Chemical and physical data
- Formula: C_{15}H_{20}NNaO_{4}
- Molar mass: 301.318 g·mol^{−1}
- 3D model (JSmol): Interactive image;
- SMILES C1=CC=C(C(=C1)C(=O)NCCCCCCCC(=O)[O-])O.[Na+];
- InChI InChI=InChI=1S/C15H21NO4.Na/c17-13-9-6-5-8-12(13)15(20)16-11-7-3-1-2-4-10-14(18)19;/h5-6,8-9,17H,1-4,7,10-11H2,(H,16,20)(H,18,19);/q;+1/p-1; Key:UOENJXXSKABLJL-UHFFFAOYSA-M;

= Salcaprozate sodium =

Salcaprozate sodium (SNAC) is an intestinal permeation enhancer that is used in drug formulations particularly for macromolecules and poorly permeable compounds.
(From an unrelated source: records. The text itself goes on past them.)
(** * 3d-text-experiment: scene assembly, line wrapping, glyph cache, hover

    A shallow embedding of [src/index.js] (class [App]).

    - JavaScript numbers are modelled as exact rationals [Q]; rounding of
      IEEE doubles is not part of the model.
    - Scene objects live in a heap addressed by references, so that object
      identity ([===], a cache entry that is also a scene child, [clone()]
      producing a new object) is what it is in the source.
    - Private fields of [App] are fields of the record [App]; methods are
      computations in a state monad that can get stuck ([None]) when a
      method is called on something that is not an object of the class the
      source calls it on.
    - Every call that mutates a three.js / troika object, or the cursor
      style, is appended to [calls], in program order.
    - The text shaper, the random generator and the ray caster are outside
      the repository; they are parameters. *)

From Stdlib Require Import QArith Lqa.
From stdpp Require Import gmap strings list fin_maps.

(** ** Values of the rendering library *)

Record Vector3 := mkVector3 { vx : Q; vy : Q; vz : Q }.
Record Euler := mkEuler { ex : Q; ey : Q; ez : Q }.

(** [new THREE.Matrix4().makeRotationFromEuler(rotation).setPosition(position)]:
    the matrix is kept as the pair it is built from. *)
Record Matrix4 := mkMatrix4 { mRotation : Euler; mPosition : Vector3 }.

(** [Math.PI], the double closest to pi, as the rational it is. *)
Definition Math_PI : Q := 884279719003555 # 281474976710656.

Definition ref := nat.

(** A JavaScript value that holds an object, [null] or [undefined]. *)
Inductive JsRef :=
| undefined
| null
| object (r : ref).

#[global] Instance JsRef_eq_dec : EqDecision JsRef.
Proof. solve_decision. Defined.

(** troika's [textRenderInfo]; [blockBounds] is [minX, minY, maxX, maxY]. *)
Record TextRenderInfo := mkTextRenderInfo { blockBounds : option (Q * Q * Q * Q) }.

Module Text.
(** A troika [Text] mesh: the properties the source writes or reads. *)
Record t := mk {
  text : string;
  fontSize : Q;
  font : string;
  maxWidth : Q;
  color : string;
  position : Vector3;
  textRenderInfo : option TextRenderInfo
}.

Definition set_position (v : Vector3) (m : t) : t :=
  mk (text m) (fontSize m) (font m) (maxWidth m) (color m) v (textRenderInfo m).
Definition set_color (c : string) (m : t) : t :=
  mk (text m) (fontSize m) (font m) (maxWidth m) c (position m) (textRenderInfo m).
Definition set_textRenderInfo (i : option TextRenderInfo) (m : t) : t :=
  mk (text m) (fontSize m) (font m) (maxWidth m) (color m) (position m) i.

(** [Text.copy]: the copyable properties and the [Object3D] transform are
    copied; the render info is not (a clone has to be synced again). *)
Definition clone (m : t) : t :=
  mk (text m) (fontSize m) (font m) (maxWidth m) (color m) (position m) None.
End Text.

Module Group.
(** A [THREE.Group] (also used for the [THREE.Scene] root). *)
Record t := mk {
  position : Vector3;
  rotation : Euler;
  children : list ref
}.

Definition empty : t := mk (mkVector3 0 0 0) (mkEuler 0 0 0) [].
Definition set_position (v : Vector3) (g : t) : t := mk v (rotation g) (children g).
Definition set_rotation (e : Euler) (g : t) : t := mk (position g) e (children g).
Definition add (c : ref) (g : t) : t := mk (position g) (rotation g) (children g ++ [c]).
End Group.

Module InstancedMesh.
(** A [THREE.InstancedMesh]: [count] instances, one matrix slot each;
    a slot is [None] until [setMatrixAt] writes it. *)
Record t := mk {
  count : Z;
  instanceMatrix : list (option Matrix4)
}.

Definition new (count : Z) : t := mk count (replicate (Z.to_nat count) None).
Definition setMatrixAt (i : nat) (m : Matrix4) (im : t) : t :=
  mk (count im) (<[i := Some m]> (instanceMatrix im)).
End InstancedMesh.

Inductive Object3D :=
| OText (m : Text.t)
| OGroup (g : Group.t)
| OInstancedMesh (im : InstancedMesh.t).

(** ** Calls into the rendering library, in program order *)

Inductive Call :=
| CSetMatrixAt (mesh : ref) (index : nat) (m : Matrix4)
| CNewText (r : ref) (word : string)
| CClone (src new : ref)
| CSync (r : ref)
| CPositionSet (r : ref) (v : Vector3)
| CAdd (parent child : ref)
| CSetColor (r : ref) (c : string)
| CSetCursor (c : string).

(** ** Options and application state *)

Record Options := mkOptions {
  gridSize : Z;
  gridOffset : Q;
  rectWidth : Q;
  rectBackgroundColor : string;
  textColor : string;
  highlightedTextColor : string;
  fontSize : Q;
  lineHeight : Q;
  spaceWidth : Q;
  fontUrl : string;
  text : string
}.

Record App := mkApp {
  heap : list Object3D;
  scene : JsRef;
  textMeshCache : gmap string ref;
  highlightedTextMesh : JsRef;
  interactableMeshes : list ref;
  cursor : string;
  randomCalls : nat;
  calls : list Call
}.

(** The fields right after [new App(options)]: [#highlightedTextMesh] has no
    initialiser, so it is [undefined]. *)
Definition newApp : App :=
  mkApp [] undefined ∅ undefined [] "" 0 [].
SNAC has been used in formulations of drugs that have undergone clinical trials and has achieved generally recognized as safe (GRAS) status, with U.S. Food and Drug Administration approval for use in a medical food products.

An oral formulation of semaglutide that includes SNAC has been approved for human use in the United States and Europe.